Ranitidine may inhibit the hepatic cytochrome P450-linked mixed function oxygenese system to a low degree.

At higher doses of ranitidine, there may be a reduction in excretion of procainamide and N-acetylprocainamide due to inhibition of tubular secretion.

As ranitidine absorption from the gastro-intestinal tract may be reduced by the concurrent use of antacids or sucralfate, ranitidine should be taken about 2 hours before such agents.

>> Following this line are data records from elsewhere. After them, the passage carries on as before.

Definition with_tnt (v : option conn) (s : Locksmith) : Locksmith :=
  {| host := host s; port := port s; user := user s; password := password s;
     timeout := timeout s; tubes := tubes s;
     _lockinst := _lockinst s; _conclass := _conclass s; _tnt := v |}.

Inductive object : Type :=
| OLocksmith (s : Locksmith)
| OLock (l : Lock).

(** ** The world: heap, identity counter and interaction trace *)

(** Every interaction with code outside the module, with its outcome:
    entering and leaving the lock of a [with] block, instantiating the
    connection class, and a [call] on the connection. *)
Inductive event : Type :=
| EvEnter (lk : lockinst) (r : option exn)
| EvExit (lk : lockinst) (exc : option exn) (r : result bool)
| EvInit (cls : conclass) (host port user password socket_timeout : pyval)
         (r : result conn)
| EvCall (c : conn) (func : string) (args : list pyval) (r : result pyval).

Record World : Type := {
  heap : gmap nat object;
  next_id : nat;
  trace : list event
}.

(** How the outside answers, given the history so far.  [ext_init] says
    whether instantiating a connection class raises; [ext_call] is the
    reply to [connection.call(func, *args)]; [ext_enter] and [ext_exit]
    are the [__enter__] and [__exit__] of a substituted lock object
    ([__exit__] gets the pending exception and says whether to swallow
    it). *)
Record Extern : Type := {
  ext_init : list event -> conclass ->
             pyval -> pyval -> pyval -> pyval -> pyval -> option exn;
  ext_call : list event -> conn -> string -> list pyval -> result pyval;
  ext_enter : list event -> pyobj -> option exn;
  ext_exit : list event -> pyobj -> option exn -> result bool
}.

(** ** The monad: state that survives a raised exception *)

Definition M (A : Type) : Type := World -> result A * World.

#[export] Instance M_ret : MRet M := fun A a w => (Ok a, w).

#[export] Instance M_bind : MBind M := fun A B f m w =>
  match m w with
  | (Ok a, w') => f a w'
  | (Raise e, w') => (Raise e, w')
  end.

Definition raise {A : Type} (e : exn) : M A := fun w => (Raise e, w).

Definition lift {A : Type} (r : result A) : M A := fun w => (r, w).

(** Run [m] and hand back its outcome instead of propagating it. *)
Definition catch {A : Type} (m : M A) : M (result A) :=
  fun w => let '(r, w') := m w in (Ok r, w').

Definition log (e : event) : M unit := fun w =>
  (Ok tt, {| heap := heap w; next_id := next_id w; trace := trace w ++ [e] |}).

Definition fresh : M nat := fun w =>
  (Ok (next_id w),
   {| heap := heap w; next_id := S (next_id w); trace := trace w |}).

Definition store (l : loc) (o : object) : M unit := fun w =>
  (Ok tt, {| heap := <[l := o]> (heap w); next_id := next_id w;
             trace := trace w |}).

Definition alloc (o : object) : M loc :=
  l ← fresh; store l o;; mret l.

(** Reading the attributes of [self]; an object of another class has
    none of them. *)
Definition read_locksmith (self : loc) : M Locksmith := fun w =>
  match heap w !! self with
  | Some (OLocksmith s) => (Ok s, w)
  | _ => (Raise (AttributeError "object has no such attribute"), w)
  end.

Definition read_lock (self : loc) : M Lock := fun w =>
  match heap w !! self with
  | Some (OLock l) => (Ok l, w)
  | _ => (Raise (AttributeError "object has no such attribute"), w)
  end.

(** [self.attr = v] on a coordinator. *)
Definition update_locksmith (self : loc) (f : Locksmith -> Locksmith) : M unit :=
  s ← read_locksmith self; store self (OLocksmith (f s)).

Definition history : M (list event) := fun w => (Ok (trace w), w).

(** ** Class namespaces *)

Inductive pyclass : Type := ClsLock | ClsLocksmith.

In clinical trials, an impairment of the metabolism of theophylline and/ or an elevation of the theophylline plasma concentrations by ranitidine has not been shown. However, there are isolated reports of patients, in whom elevations of theophylline plasma levels and signs and symptoms of theophylline overdosage were observed under concurrent treatment with ranitidine and theophylline. Therefore, during concurrent treatment with ranitidine, the theophylline plasma concentrations should be controlled and the theophylline dosage adjusted if necessary.

In case of concurrent use of drugs, the absorption of which is pH-dependent-such as ketoconazole, the altered absorption of these substances should be borne in mind.

Concomitant treatment of ranitidine and glipizide might result in increased plasma concentrations of glipizide.

The effects of alcohol may be increased by taking ranitidine.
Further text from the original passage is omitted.